Ramzy I:

Clinical Cytopathology and Aspiration Biopsy, Fundamental Principles and Practice, 2nd Edition, 619 pp, New York, McGraw-Hill, 2001 ($199.00).

The growth of diagnostic cytopathology during the past two decades has lead to a plethora of books trying to meet the growing demand. It is easy to predict that most of these books will be forgotten soon and will never have a second edition. Those that survive in the overcrowded and highly competitive, but limited, market will do so only on their own merit and only because they have something that makes them unique and different from all others that have the same (or more or less similar) title.

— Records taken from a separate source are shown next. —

(* ===== verification/FlatFileFacts.v ===== *)
(** What the flat-file backend guarantees: the file layout round trip, the
    functional behaviour of [Put], eviction and its bound on disk usage, and the
    listing contract of the [Store] interface. *)
From Stdlib Require Import String.
From S2P Require Import Prelude Codec Block Store Bloom FlatFile.

(** ** File layout *)

Section Layout.
Context (stamp : Stamp) (wf createdAt expiresAt : Z) (payload : Payload).
Context (Hstamp : is_Stamp stamp) (Hpayload : is_Payload payload).
Context (Hwf : 0 <= wf < 2 ^ 32) (Hc : in_s64 createdAt) (He : in_s64 expiresAt).

#[local] Abbreviation file := (encode_file stamp wf createdAt expiresAt payload).

Lemma length_encode_file : length file = (flatHeaderSize + PayloadSize)%nat.
Proof using. unfold encode_file, flatHeaderSize, StampSize. len. Qed.

Ltac open_file :=
  unfold encode_file, is_Stamp, is_Payload, flatHeaderSize, StampSize in *.

Lemma encode_file_stamp : slice 0 StampSize file = stamp.
Proof using Hstamp Hpayload. open_file. by read_field. Qed.

Lemma encode_file_payload : slice flatHeaderSize PayloadSize file = payload.
Proof using Hstamp Hpayload. open_file. by read_field. Qed.

Lemma encode_file_header :
  decode_header (take flatHeaderSize file)
  = {| h_stamp := stamp; h_wf := wf; h_createdAt := createdAt; h_expiresAt := expiresAt |}.
Proof using All.
  unfold decode_header. rewrite !slice_take by (unfold flatHeaderSize, StampSize; lia).
  open_file. read_field. unfold to_u32, to_u64. rewrite !be_decode_encode.
  change (256 ^ Z.of_nat 8) with (2 ^ 64). change (256 ^ Z.of_nat 4) with (2 ^ 32).
  rewrite !Z.mod_mod, !to_s64_mod, !to_s64_id, Z.mod_small by (done || lia). done.
Qed.
End Layout.
(* ===== verification/IndexFacts.v ===== *)
(** What the block index guarantees: the record format round trip, binary search
    as membership, and the contents of the index files against the store. *)
From Stdlib Require Import String.
From S2P Require Import Prelude Codec Block Store FlatFile FlatFileFacts Index.

(** ** Binary search *)

Abbreviation by_id := (fun x y => bytes_ltb (ir_ID y) (ir_ID x) = false).

Section Search.
Context (recs : list IndexRecord) (Hsorted : StronglySorted by_id recs) (id : ID).

(** Everything before [lo] is below the id and everything from [hi] on above it. *)
Definition below (lo : nat) : Prop :=
  forall i r, recs !! i = Some r -> (i < lo)%nat -> bytes_compare (ir_ID r) id = Lt.
Definition above (hi : nat) : Prop :=
  forall i r, recs !! i = Some r -> (hi <= i)%nat -> bytes_compare (ir_ID r) id = Gt.

Lemma sorted_lookup i j x y :
  recs !! i = Some x -> recs !! j = Some y -> (i < j)%nat -> bytes_ltb (ir_ID y) (ir_ID x) = false.
Proof using Hsorted.
  revert i j. induction Hsorted as [|r l Hl IH Hr]; intros i j Hi Hj Hlt; [done|].
  destruct j as [|j]; [lia|]. destruct i as [|i]; cbn in *.
  - injection Hi as <-. rewrite Forall_forall in Hr. by apply Hr, list_elem_of_lookup_2 with j.
  - apply (IH Hl i j); [done|done|lia].
Qed.

Lemma below_step mid r :
  recs !! mid = Some r -> bytes_compare (ir_ID r) id = Lt -> below (mid + 1).
Proof using Hsorted.
  intros Hm Hlt i x Hi Hle. destruct (decide (i = mid)) as [->|Hne]; [congruence|].
  pose proof (sorted_lookup i mid x r Hi Hm ltac:(lia)) as Hs.
  assert (bytes_ltb (ir_ID x) id = true) as Hb; [|unfold bytes_ltb in Hb; by case_match].
  assert (bytes_ltb (ir_ID r) id = true) as Hb by (unfold bytes_ltb; by rewrite Hlt).
  destruct (bytes_ltb (ir_ID x) (ir_ID r)) eqn:E; [by eapply bytes_ltb_trans|].
  by rewrite (bytes_ltb_total _ _ E Hs).
Qed.

Lemma above_step mid r :
  recs !! mid = Some r -> bytes_compare (ir_ID r) id = Gt -> above mid.
Proof using Hsorted.
  intros Hm Hgt i x Hi Hle. destruct (decide (i = mid)) as [->|Hne]; [congruence|].
  pose proof (sorted_lookup mid i r x Hm Hi ltac:(lia)) as Hs.
  assert (bytes_ltb id (ir_ID x) = true) as Hb.
  { assert (bytes_ltb id (ir_ID r) = true) as Hb
      by (unfold bytes_ltb; by rewrite bytes_compare_antisym, Hgt).
    destruct (bytes_ltb (ir_ID r) (ir_ID x)) eqn:E; [by eapply bytes_ltb_trans|].
    by rewrite <- (bytes_ltb_total _ _ E Hs). }
  unfold bytes_ltb in Hb. rewrite bytes_compare_antisym. by case_match.
Qed.
(* ===== verification/BadgerEvict.v ===== *)
(** Eviction, storing under a storage limit and the median work factor of the
    key-value backend. *)
From Stdlib Require Import String.
From S2P Require Import Prelude Codec Block Store Badger BadgerFacts.

Lemma blockSize_Z : blockSize = 4113.
Proof.
  unfold blockSize, blockValHeaderSize, StampSize. rewrite Nat2Z.inj_add, PayloadSize_Z. done.
Qed.

(** ** Candidates *)

Definition cands (bl : gmap ID stored) : list evictCandidate :=
  (fun p => candidate p.1 p.2) <$> map_to_list bl.

Lemma cands_elem bl c : c ∈ cands bl <-> exists id r, bl !! id = Some r /\ c = candidate id r.
Proof.
  unfold cands. rewrite list_elem_of_fmap. split.
  - intros ([id r] & -> & H%elem_of_map_to_list). eauto.
  - intros (id & r & H & ->). exists (id, r). split; [done|]. by apply elem_of_map_to_list.
Qed.

Lemma cands_NoDup bl : NoDup (ec_id <$> cands bl).
Proof. unfold cands. rewrite <- list_fmap_compose. apply (NoDup_fst_map_to_list bl). Qed.

Section Scan.
Context `{BadgerLaws} (t : Txn) (bl : gmap ID stored) (Hrep : rep (txn_map t) bl).

Lemma scan_items items all :
  (forall k it, (k, it) ∈ items -> exists id r, bl !! id = Some r /\ k = blockKey id /\
     forall v, item_Value it = Ok v -> v = block_val r) ->
  scan_candidates items = Ok all ->
  Forall2 (fun it c => exists id r, bl !! id = Some r /\ it.1 = blockKey id /\ c = candidate id r) items all.
Proof using Hrep.
  revert all. induction items as [|[k it] items IH]; intros all Hit; cbn [scan_candidates].
  { intros [= <-]. constructor. }
  destruct (Hit k it ltac:(left)) as (id & r & Hl & -> & Hv).
  destruct (rep_wf _ _ Hrep _ _ Hl) as [Hid Hr].
  assert (length (blockKey id) = 1 + IDSize)%nat as -> by (rewrite blockKey_eq by done; cbn; by rewrite Hid).
  rewrite Nat.eqb_refl. cbn [negb]. rewrite bind_Ok. intros (v & Hiv & E).
  apply bind_Ok in E as (all' & E & E'%(inj Ok)). subst all. rewrite (Hv v Hiv), decode_candidate_val by done.
  assert (drop 1 (blockKey id) = id) as -> by by rewrite blockKey_eq.
  constructor.
  - by exists id, r.
  - apply IH; [|done]. intros k' it' Hin. apply Hit. by right.
Qed.

Lemma scan_candidates_spec all :
  scan_candidates (txn_Iterate t [blockPrefix] []) = Ok all -> all ≡ₚ cands bl.
Proof using Hrep.
  set (items := txn_Iterate _ _ _). intros Hs.
  assert (forall k it, (k, it) ∈ items -> starts blockPrefix k /\ is_Some (live (txn_now t) (txn_map t) !! k)) as Hitem.
  { intros k it Hin. destruct (proj1 (txn_Iterate_elem t [blockPrefix] [] k) (ex_intro _ it Hin)) as (Hk & Hp & _).
    split; [|done]. unfold has_prefix in Hp. apply bool_decide_eq_true in Hp.
    destruct k; [done|]. by injection Hp as ->. }
  apply scan_items in Hs.
  2:{ intros k it Hin. destruct (Hitem k it Hin) as [Hk Hl].
      destruct (rep_block_live _ _ Hrep _ _ Hk Hl) as (id & r & Hbl & ->). exists id, r. split_and!; [done|done|].
      intros v Hv. apply (txn_Iterate_value _ _ _ _ _ _ Hin) in Hv.
      destruct (rep_wf _ _ Hrep _ _ Hbl) as [Hid _].
      rewrite (rep_block_key _ _ Hrep), Hbl in Hv by done. by injection Hv. }
  assert (NoDup (items.*1)) as Hnd.
  { apply (StronglySorted_NoDup (fun x y => bytes_ltb x y = true)).
    - intros x Hx. by rewrite bytes_ltb_irrefl in Hx.
    - eapply StronglySorted_keys; [|apply txn_Iterate_sorted]. done. }
  assert (items.*1 = blockKey ∘ ec_id <$> all) as Hkeys.
  { clear Hnd Hitem. induction Hs as [|it c items' all' (id & r & _ & Hk & ->) Hs IH]; [done|].
    rewrite !fmap_cons, IH. f_equal. exact Hk. }
  apply NoDup_Permutation.
  - rewrite Hkeys in Hnd. by eapply NoDup_fmap_1.
  - eapply NoDup_fmap_1, cands_NoDup.
  - intros c. rewrite cands_elem. split.
    + intros Hc. apply list_elem_of_lookup in Hc as [i Hi].
      destruct (Forall2_lookup_r _ _ _ _ _ Hs Hi) as (it & _ & id & r & Hl & _ & ->). eauto.
    + intros (id & r & Hl & ->). destruct (rep_wf _ _ Hrep _ _ Hl) as [Hid _].
      assert (blockKey id ∈ items.*1) as Hin.
      { destruct (proj2 (txn_Iterate_elem t [blockPrefix] [] (blockKey id))) as [it Hit].
        - split_and!; [|done|done]. rewrite (rep_block_key _ _ Hrep), Hl by done. eauto.
        - apply list_elem_of_fmap. by exists (blockKey id, it). }
      rewrite Hkeys in Hin. apply list_elem_of_fmap in Hin as (c & Hk & Hc).
      assert (Hc' := Hc). apply list_elem_of_lookup in Hc' as [i Hi].
      destruct (Forall2_lookup_r _ _ _ _ _ Hs Hi) as (it & _ & id' & r' & Hl' & _ & ->). cbn in Hk.
      apply blockKey_inj in Hk as <-; [|done|by eapply rep_wf]. by rewrite Hl in Hl'; injection Hl' as <-.
Qed.
End Scan.
(* ===== verification/BadgerSpec.v ===== *)
(** The contract of the key-value backend: its properties, and a reference
    key-value store at which they are instantiated. *)
From Stdlib Require Import String.
From S2P Require Import Prelude Codec Block Store Bloom Badger BadgerFacts BadgerEvict.

Section Contract.
Context `{BadgerLaws, HashesLaws, GoSort, GoFloat, GoMapRange}.

(** C2: [Put] refines an update of a finite map of blocks.  On success the block is in
    the map with its stamp, work factor, time and tag unless a tombstone is live or a
    version of at least the same work factor is there, and then a greedily chosen set of
    blocks is evicted, none when there is no limit; block entries, traversal entries and
    tombstones stay consistent.  A failed [Put] changes nothing. *)
Theorem badger_Put_refines now stamp payload tag s bl :
  rep (db_map (db s)) bl -> is_Stamp stamp -> is_Payload payload -> is_Tag tag -> in_created (Unix now) ->
  let id := ComputeID payload in
  let new := new_block now stamp payload tag in
  let '(s', r) := Put now stamp payload tag s in
  match r with
  | Err _ => db_map (db s') = db_map (db s)
  | Ok i => i = id /\ exists bl1 vs,
      (forall id', id' <> id -> bl1 !! id' = bl !! id') /\
      bl1 !! id = (if tombed now (db_map (db s)) id then bl !! id
                   else match bl !! id with
                        | Some old => if st_wf new <=? st_wf old then Some old else Some new
                        | None => Some new
                        end) /\
      greedy (reservations s) (cands bl1) vs /\ (storageLimit s <= 0 -> vs = []) /\
      rep (db_map (db s')) (drop_blocks bl1 vs) /\ tombs_after now (db_map (db s)) (db_map (db s')) vs
  end.
Proof.
  intros Hrep Hst Hpl Htag Hnow. cbn zeta. destruct (Put now stamp payload tag s) as [s' r] eqn:E.
  pose proof (Put_spec _ _ _ _ _ _ _ _ Hrep Hst Hpl Htag Hnow E) as Hp. cbn zeta in Hp.
  destruct r as [i|e]; [|done]. destruct Hp as [-> (vs & Hp)]. split; [done|].
  eexists _, vs. split; [|split]; [..|exact Hp].
  - intros id' Hne. unfold abs_put. case_match; [done|].
    destruct (bl !! ComputeID payload); [case_match; [done|]|]; by apply lookup_insert_ne.
  - unfold abs_put. case_match; [done|]. destruct (bl !! ComputeID payload) as [old|] eqn:El.
    + case_match; [done|apply lookup_insert_eq].
    + apply lookup_insert_eq.
Qed.

(** C12: [Evict n] removes a greedy sequence of blocks: each victim belongs to a tag
    furthest above its reservation at that point and expires first within the tag.  It
    reports how many; without an error that is [min n k] of [k] blocks.  Each victim
    leaves a tombstone for twice the lifetime of its work factor from now on, other
    tombstones stay, and all other blocks stay readable.  (The comment of [Store.Evict],
    blockstore/design.md and docs/security.md speak of the remaining lifetime.) *)
Theorem badger_Evict_greedy now n s bl :
  rep (db_map (db s)) bl -> 0 < n ->
  let '(s', (k, err)) := Evict now n s in
  exists vs, greedy (reservations s) (cands bl) vs /\ k = Z.of_nat (length vs) /\
    (err = None -> k = Z.min n (Z.of_nat (size bl))) /\
    rep (db_map (db s')) (drop_blocks bl vs) /\
    (forall id, drop_blocks bl vs !! id = if decide (id ∈ ec_id <$> vs) then None else bl !! id) /\
    tombs_after now (db_map (db s)) (db_map (db s')) vs.
Proof.
  intros Hrep Hn. destruct (Evict now n s) as [s' [k err]] eqn:E.
  destruct (Evict_spec _ _ _ _ _ _ _ Hrep Hn E) as (vs & Hg & Hk & Hr & Ht & He).
  exists vs. split_and!; try done. intros id. apply drop_blocks_lookup.
Qed.



(** [Get], [GetWorkFactor] and [Has] read the map of blocks: a result is the stamp,
    payload and work factor stored under the id, [ErrNotFound] means there is none, and
    [Has] is true exactly for stored or tombstoned ids. *)
Theorem badger_reads now s bl id :
  rep (db_map (db s)) bl -> is_ID id ->
  match Get now s id with
  | Ok p => exists r, bl !! id = Some r /\ p = (st_stamp r, st_payload r)
  | Err ErrNotFound => bl !! id = None
  | Err _ => True
  end /\
  match GetWorkFactor now s id with
  | Ok w => exists r, bl !! id = Some r /\ w = st_wf r
  | Err ErrNotFound => bl !! id = None
  | Err _ => True
  end /\
  match Has now s id with
  | Ok b => b = bool_decide (is_Some (bl !! id)) || tombed now (db_map (db s)) id
  | Err _ => True
  end.
Proof.
  intros Hrep Hid. split_and!; [by apply Get_spec|by apply GetWorkFactor_spec|].
  destruct (Has now s id) as [b|] eqn:E; [|done]. by apply (Has_spec now s bl Hrep).
Qed.

(** C9: A listing that succeeds is the page, after the cursor, of the blocks in the
    order (created_at, id) that meet the floors; the token is that of the last entry of
    a full page, and the token of each reference resumes after that reference. *)
Theorem badger_ListBlocks_refines now s bl token cur limit powFloor since next refs :
  rep (db_map (db s)) bl -> 0 < limit -> in_s64 (Unix since) ->
  let idx := badger_index (db_map (db s)) in
  valid_token idx token cur ->
  ListBlocks now s token limit powFloor since = Ok (next, refs) ->
  let p := page idx cur limit powFloor (Unix since) in
  StronglySorted (fun x y => lex_ltb (en_key x) (en_key y) = true) idx /\
  (forall e, e ∈ idx <-> exists id r, bl !! id = Some r /\ e = stored_entry id r) /\
  next = page_token limit p /\ ref_view <$> refs = entry_view <$> p /\
  Token <$> refs = encodeCursor ∘ en_cursor <$> p.
Proof.
  intros Hrep Hl Hs idx Ht HL. destruct (badger_ListBlocks_page _ _ _ _ _ _ _ _ _ _ Hrep Hl Hs Ht HL)
    as (H1' & H2' & H3'). split_and!; [by eapply badger_index_sorted| |done|done|].
  - intros e. by apply badger_index_elem.
  - apply (f_equal (fmap encodeCursor)) in H3'. rewrite <- !list_fmap_compose in H3'. exact H3'.
Qed.

(** The median is that of the store filled up to capacity with blocks of work
    factor 0, at index [capacity - capacity/2]: for an even capacity the upper middle.  A
    store at most half full has median 0.  The computation panics exactly when the limit
    is below two blocks and something is stored. *)
Theorem badger_median limit wfs :
  let capacity := Z.quot (if limit =? 0 then defaultStorageLimit else limit) blockSize in
  let half := Z.quot capacity 2 in
  let n := Z.of_nat (length wfs) in
  Forall (fun w => 0 <= w) wfs ->
  (median_of limit wfs = None <-> half <= 0 /\ half < n) /\
  (n <= half -> median_of limit wfs = Some 0) /\
  (0 < half < n -> n <= capacity ->
   median_of limit wfs = padded capacity wfs !! Z.to_nat (capacity - half)).
Proof.
  intros capacity half n Hpos. rewrite (median_of_spec limit wfs capacity half) by done. fold n.
  split_and!.
  - destruct (Z.leb_spec n half); [split; [done|lia]|]. destruct (Z.leb_spec half 0); [split; [lia|done]|].
    split; [|lia]. intros Hnone%lookup_ge_None.
    rewrite (Permutation_length (sort_Slice_Permutation _ _)) in Hnone. lia.
  - intros Hle. by rewrite (proj2 (Z.leb_le _ _)).
  - intros [Hh Hn] Hcap. rewrite (proj2 (Z.leb_gt _ _)), (proj2 (Z.leb_gt half 0)) by lia.
    unfold padded. rewrite sort_pad by done. rewrite lookup_app_r; rewrite length_replicate; [|lia].
    f_equal. lia.
Qed.
End Contract.

(** ** A reference key-value store

    The data is the map itself; transactions work on a copy; nothing fails. *)

Definition ref_live_items (now : Z) (m : kv) (pre start : bytes) : list (bytes * bytes) :=
  filter (fun x => has_prefix pre x.1 = true /\ bytes_ltb x.1 start = false)
    (merge_sort_less (fun x y => lex_ltb (0, x.1) (0, y.1)) (map_to_list (live now m))).

Definition ref_Badger : Badger := {|
  DB := kv;
  Txn := Z * kv;
  Item := bytes;
  NewTransaction now d := (now, d);
  txn_Get t k := match live t.1 t.2 !! k with Some v => Ok v | None => Err ErrKeyNotFound end;
  item_Value it := Ok it;
  txn_SetEntry t k v ttl := Ok (t.1, <[k := (v, (fun d => Unix (t.1 + d)) <$> ttl)]> t.2);
  txn_Delete t k := Ok (t.1, delete k t.2);
  txn_Iterate t pre start := ref_live_items t.1 t.2 pre start;
  txn_Commit d t := (t.2, None);
  db_Size d := (blockSize * Z.of_nat (size d), 0);
  db_RunValueLogGC d := (d, GcNoRewrite);
|}.

Lemma ref_items_sorted now m pre start :
  StronglySorted (fun x y => bytes_ltb x.1 y.1 = true) (ref_live_items now m pre start).
Proof.
  apply filter_StronglySorted.
  assert (forall x y : bytes * bytes, lex_ltb (0, x.1) (0, y.1) = bytes_ltb x.1 y.1) as Hk by done.
  pose proof (@sort_Slice_strict _ (fun x : bytes * bytes => (0, x.1)) merge_GoSort (map_to_list (live now m))) as Hs.
  cbn beta in Hs. apply Hs.
  pose proof (NoDup_fst_map_to_list (live now m)) as Hn.
  apply (NoDup_fmap_2 (fun k : bytes => (0, k))) in Hn. by rewrite <- list_fmap_compose in Hn.
Qed.

Lemma ref_items_elem now m pre start k v :
  (k, v) ∈ ref_live_items now m pre start <->
  live now m !! k = Some v /\ has_prefix pre k = true /\ bytes_ltb k start = false.
Proof.
  unfold ref_live_items. rewrite list_elem_of_filter, merge_sort_less_Permutation, elem_of_map_to_list.
  cbn [fst]. tauto.
Qed.

Definition ref_BadgerLaws : @BadgerLaws ref_Badger.
Proof.
  refine (@Build_BadgerLaws ref_Badger (fun d => d) (fun t => t.2) (fun t => t.1) _ _ _ _ _ _ _ _ _ _ _ _ _ _).
  - done.
  - intros t k it. cbn. destruct (live t.1 t.2 !! k); intros [= <-]. eexists. split; [done|]. by intros v' [= ->].
  - intros t k. cbn. by destruct (live t.1 t.2 !! k).
  - done.
  - intros t k. cbn. by destruct (live t.1 t.2 !! k).
  - intros t k v ttl t'. cbn. by intros [= <-].
  - intros t k t'. cbn. by intros [= <-].
  - done.
  - intros t pre start. apply ref_items_sorted.
  - intros t pre start k. cbn. setoid_rewrite ref_items_elem. unfold is_Some. naive_solver.
  - intros t pre start k it v. cbn. intros [Hl _]%ref_items_elem [= <-]. done.
  - intros d t d'. cbn. by intros [= <-].
  - done.
  - done.
Defined.

Definition ref_GoMapRange : GoMapRange := {|
  range_keys _ l := l;
  range_keys_Permutation _ _ := reflexivity _;
|}.

Module BadgerDemo.
#[local] Existing Instances ref_Badger ref_BadgerLaws ref_Hashes ref_HashesLaws ref_GoFloat ref_GoMapRange.

Definition now : Z := time_Unix 5000.

Lemma now_ok : in_created (Unix now).
Proof. split; [discriminate|reflexivity]. Qed.
Lemma tag_ok : is_Tag TagLan.
Proof. split; [discriminate|reflexivity]. Qed.

(** One block of work factor 7, created at second 1000. *)
Definition block1 : stored :=
  {| st_stamp := ref_stamp; st_wf := 7; st_createdAt := 1000; st_tag := TagGlobal; st_payload := ref_payload |}.

Lemma block1_wf : wf_stored block1.
Proof.
  split; [apply ref_stamp_ok|]. split; [apply ref_payload_ok|].
  split_and!; cbn; unfold in_created, is_Tag, TagGlobal; lia.
Qed.

Definition one_db : kv :=
  <[trav_key ref_id block1 := (trav_val block1, None)]> (<[blockKey ref_id := (block_val block1, None)]> ∅).
Definition one_map : gmap ID stored := {[ ref_id := block1 ]}.

Lemma one_rep : rep one_db one_map.
Proof. apply (rep_insert ∅ ∅ rep_empty); [apply lookup_empty|reflexivity|apply block1_wf]. Qed.

Definition one : BadgerStore :=
  {| db := one_db : @DB ref_Badger; storageLimit := 4000; reservations := ∅; medianWF := 0 |}.

Lemma bone_inv : rep (db_map (db one)) one_map.
Proof. exact one_rep. Qed.

Lemma badger_Put_refines_witness :
  match snd (Put now ref_stamp ref_payload TagLan one) with
  | Ok i => i = ComputeID ref_payload
  | Err _ => True
  end.
Proof.
  pose proof (badger_Put_refines now ref_stamp ref_payload TagLan one one_map bone_inv ref_stamp_ok ref_payload_ok tag_ok now_ok)
    as Hp. cbv zeta in Hp. destruct (Put now ref_stamp ref_payload TagLan one) as [s' [i|e]]; [exact (proj1 Hp)|exact I].
Defined.

Lemma badger_Evict_greedy_witness :
  exists vs, fst (snd (Evict now 3 one)) = Z.of_nat (length vs) /\
    greedy ∅ (cands one_map) vs.
Proof.
  pose proof (badger_Evict_greedy now 3 one one_map bone_inv eq_refl) as He.
  destruct (Evict now 3 one) as [s' [k err]]. destruct He as (vs & Hg & Hk & _).
  exists vs. split; [exact Hk|exact Hg].
Defined.




Lemma badger_reads_witness :
  match GetWorkFactor now one ref_id with
  | Ok w => exists r, one_map !! ref_id = Some r /\ w = st_wf r
  | Err ErrNotFound => one_map !! ref_id = None
  | Err _ => True
  end.
Proof. exact (proj1 (proj2 (badger_reads now one one_map ref_id bone_inv eq_refl))). Defined.

Lemma badger_ListBlocks_refines_witness :
  match ListBlocks now one [] 10 0 0 with
  | Ok (next, refs) => next = page_token 10 (page (badger_index one_db) None 10 0 (Unix 0))
  | Err _ => True
  end.
Proof.
  destruct (ListBlocks now one [] 10 0 0) as [[next refs]|e] eqn:E; [|exact I].
  apply (badger_ListBlocks_refines now one one_map [] None 10 0 0 next refs bone_inv eq_refl); 
    [split; [discriminate|reflexivity]|constructor|exact E].
Defined.

Lemma badger_median_witness :
  median_of 20000 [5; 3; 9] = padded 4 [5; 3; 9] !! 2%nat /\ median_of 4112 [5] = None.
Proof.
  split.
  - apply (badger_median 20000 [5; 3; 9]); [repeat constructor; discriminate|vm_compute; split; reflexivity|vm_compute; discriminate].
  - apply (badger_median 4112 [5]); [repeat constructor; discriminate|vm_compute; split; [discriminate|reflexivity]].
Defined.
End BadgerDemo.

The first edition of Dr. Ramzi's book appeared in 1990 and was favorably accepted. The fact that a second edition was commissioned indicates that the book was selling and that the readers liked it—there is still nothing like word-of-mouth recommendation from one user to another! For this reviewer, only marginally related to cytopathology, it is thus a challenge to figure out what makes this book so special as to justify a second edition.

My answers to this challenge are as follows: first of all, in 1990 this book was one of the pioneering efforts to explain the intricacies of cytopathology to pathologists in training and make it understandable (as well as acceptable) to old-timers with classical histopathologic backgrounds. Once the formula for a good book was discovered, it obviously took less time and effort to update it than to start from scratch. In this context it is worth mentioning that the original book was thoroughly revised and fully updated. Second, the book is true to its title: it deals with and masterfully presents the fundamental principles of cytopathology and shows how to use those principles in practice. Third, the author and his associates use histopathology as the springboard from which they interpret the cytologic manifestations of various diseases. In the same vein, tissue diagnosis is constantly used for final validation of its cytopathologic equivalent. Fourth, the book is just the right size–neither too big nor too small. The buyer has the feeling that he or she can read it in a reasonable period of time, such as a 2-month rotation in cytology. Fifth, the text, written in straightforward expository no-nonsense prose, is very readable. The didactic value of the well-chosen, high-quality color photographs used for the cytologic-histopathologic correlations cannot be overemphasized. The tables summarizing the differential diagnostic points are well done and designed for practicing pathologists. Finally, it helps that the book is printed on high-quality paper and nicely designed. I am confident that the book will appeal to residents as well as practicing pathologists, but above all to instructors trying to introduce the principles of cytopathology to their students and show how this subspecialty of pathology is linked to other forms of microscopic and clinical diagnosis.